Leveraging application classes to save power in highly-utilized data centers

Abstract

Data center energy consumption has become an increasingly significant contributor both to greenhouse emissions and costs. To increase utilization of individual hosts and improve efficiency, most modern data centers co-locate workloads belonging to different application classes, some being latency-sensitive (LS) and others best-effort (BE) which are more tolerant to performance variation. It is therefore necessary to design mechanisms that reduce power consumption even in the resulting high-utilization environment, while preserving LS task performance. Moreover, the abundance of different workloads and the security implications of public cloud make mechanisms that rely on extensive knowledge of workload characteristics or on application-exported metrics challenging to deploy.

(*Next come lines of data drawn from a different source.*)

Lemma binding_after_booking (doctor_ schedule_ : nat)
    (t : list DoctorSchedules) :
  let book := fun r => if same_binding doctor_ schedule_ r
                       then set_isBooked true r else r in
  (forall r, In r (filter (same_binding doctor_ schedule_) (map book t)) ->
             isBooked r = true)
  /\ (existsb (same_binding doctor_ schedule_) t = true ->
      filter (same_binding doctor_ schedule_) (map book t) <> [])
  /\ (forall k1 k2, k1 <> doctor_ \/ k2 <> schedule_ ->
        filter (same_binding k1 k2) (map book t)
        = filter (same_binding k1 k2) t).
Proof.
  intros book. split; [| split].
  - intros r Hr. apply filter_In in Hr. destruct Hr as [Hin Hk].
    unfold same_binding in Hk. apply andb_prop in Hk.
    destruct Hk as [Hd Hs]. apply Nat.eqb_eq in Hd. apply Nat.eqb_eq in Hs.
    eapply booked_after_update; eauto.
  - intros Hex Hnil. apply existsb_exists in Hex.
    destruct Hex as [r [Hin Hk]].
    assert (Hr : In (book r) (filter (same_binding doctor_ schedule_)
                                     (map book t))).
    { apply filter_In. split; [now apply in_map |].
      unfold book. rewrite Hk. exact Hk. }
    rewrite Hnil in Hr. contradiction.
  - intros k1 k2 Hother.
    induction t as [| r t IH]; simpl; [reflexivity |].
    destruct (same_binding doctor_ schedule_ r) eqn:Hk.
    + assert (Hbr : book r = set_isBooked true r)
        by (unfold book; now rewrite Hk).
      rewrite Hbr, same_binding_set_isBooked.
      assert (Hno : same_binding k1 k2 r = false).
      { unfold same_binding in *. apply andb_prop in Hk.
        destruct Hk as [Hd Hs].
        apply Nat.eqb_eq in Hd. apply Nat.eqb_eq in Hs.
        rewrite Hd, Hs. apply andb_false_iff.
        destruct Hother as [Hne | Hne]; [left | right];
          apply Nat.eqb_neq; congruence. }
      rewrite Hno. exact IH.
    + assert (Hbr : book r = r) by (unfold book; now rewrite Hk).
      rewrite Hbr.
      destruct (same_binding k1 k2 r); [f_equal |]; exact IH.
Qed.
(** [get_online_users] *)
Definition get_online_users (socket : AuthenticatedSocket) (st : State)
    : State * list Delivery :=
  (st, socket_emit socket
         (online_users
            ((λ u, (Session.odlserId u, Session.username u)) <$>
               Js.map_values (onlineUsers st)))).

(** [disconnect]: [updateDoc_ok] is the outcome of the write that sets
    [status: 'offline'], which sits in a try/catch of its own. *)
Definition disconnect (socket : AuthenticatedSocket) (updateDoc_ok : bool) (st : State)
    : State * list Delivery :=
  let userData := Js.map_get (id socket) (onlineUsers st) in
  let notify :=
    match userData with
    | Some u =>
        flat_map
          (λ room, socket_to_emit st socket room
                     (user_left (odlserId socket) (username socket) room))
          (Session.rooms u)
    | None => []
    end in
  let st :=
    with_registry (Js.map_delete (id socket) (onlineUsers st))
      (match odlserId socket with
       | Some uid => if String.eqb uid "" then userSockets st else delete uid (userSockets st)
       | None => userSockets st
       end) st in
  (st, notify ++ io_emit st (user_status_change (odlserId socket) (username socket) "offline")).

(** *** The relay as a transition system *)

(** What a client, or the transport, makes happen. *)
Inductive Input :=
| Connect (socket : AuthenticatedSocket)
| JoinRoom (socket : AuthenticatedSocket) (room : string)
| LeaveRoom (socket : AuthenticatedSocket) (room : string)
| SendMessage (socket : AuthenticatedSocket) (data : MessageData.MessageData)
    (addDoc : option string) (now : string)
| SendPrivateMessage (socket : AuthenticatedSocket)
    (data : PrivateMessageData.PrivateMessageData) (messageId now : string) (addDoc_ok : bool)
| Disconnect (socket : AuthenticatedSocket) (updateDoc_ok : bool)
| TypingStart (socket : AuthenticatedSocket) (room : string)
| TypingStop (socket : AuthenticatedSocket) (room : string)
| SendFriendRequest (socket : AuthenticatedSocket) (recipientId : string)
| AcceptFriendRequest (socket : AuthenticatedSocket) (senderId : string)
| RejectFriendRequest (socket : AuthenticatedSocket) (senderId : string)
| GetOnlineUsers (socket : AuthenticatedSocket).

Definition handle (i : Input) (st : State) : State * list Delivery :=
  match i with
  | Connect socket => connection socket (nsp_add socket st)
  | JoinRoom socket room => join_room socket room st
  | LeaveRoom socket room => leave_room socket room st
  | SendMessage socket data addDoc now => send_message socket data addDoc now st
  | SendPrivateMessage socket data messageId now ok =>
      send_private_message socket data messageId now ok st
  | Disconnect socket ok => disconnect socket ok (nsp_remove socket st)
  | TypingStart socket room => typing_start socket room st
  | TypingStop socket room => typing_stop socket room st
  | SendFriendRequest socket recipientId => send_friend_request socket recipientId st
  | AcceptFriendRequest socket senderId => accept_friend_request socket senderId st
  | RejectFriendRequest socket senderId => reject_friend_request socket senderId st
  | GetOnlineUsers socket => get_online_users socket st
  end.

(** socket.io's side of the contract: a connecting socket has a fresh id;
    every other input comes from a socket that is connected. *)
Definition admissible (i : Input) (st : State) : Prop :=
  match i with
  | Connect socket => id socket ∉ id <$> sockets st
  | JoinRoom socket _ | LeaveRoom socket _ | SendMessage socket _ _ _
  | SendPrivateMessage socket _ _ _ _ | Disconnect socket _
  | TypingStart socket _ | TypingStop socket _ | SendFriendRequest socket _
  | AcceptFriendRequest socket _ | RejectFriendRequest socket _
  | GetOnlineUsers socket => socket ∈ sockets st
  end.


Inductive reachable : State → Prop :=
| reachable_initial : reachable initial
| reachable_step i st :
    reachable st → admissible i st → reachable (handle i st).1.



(** *** Sample sockets and states, and the full registry invariant *)

Definition alice : AuthenticatedSocket :=
  {| id := "sA"; odlserId := Some "alice"; username := Some "Alice";
     firebaseUid := Some "fa" |}.

Definition bob : AuthenticatedSocket :=
  {| id := "sB"; odlserId := Some "bob"; username := Some "Bob";
     firebaseUid := Some "fb" |}.

Definition run (inputs : list Input) (st : State) : State :=
  foldl (λ st i, (handle i st).1) st inputs.

(** Alice and Bob connected, both in "general". *)
Definition general_room : State :=
  run [Connect alice; Connect bob; JoinRoom alice "general"; JoinRoom bob "general"] initial.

We present PACT, Per Application Class Turbo Controller, a system that leverages two novel mechanisms to reduce power consumption even in highly-utilized data centers. By treating applications like opaque boxes that do not need to provide application-specific performance signals, the first mechanism, Turbo Control, reduces power consumption by decreasing the operating frequency and throttling only BE tasks, without affecting performance-sensitive LS tasks. We identify the shortcomings of Turbo Control and increase its effectiveness by introducing CPUJailing, a mechanism that allocates different sets of cores to LS and BE applications. We deploy PACT (Turbo Control + CPUJailing) in production at Google's data centers and demonstrate that it provides workload-agnostic power savings of 9% on average together with a 4% performance improvement for LS tasks across thousands of workloads and nodes.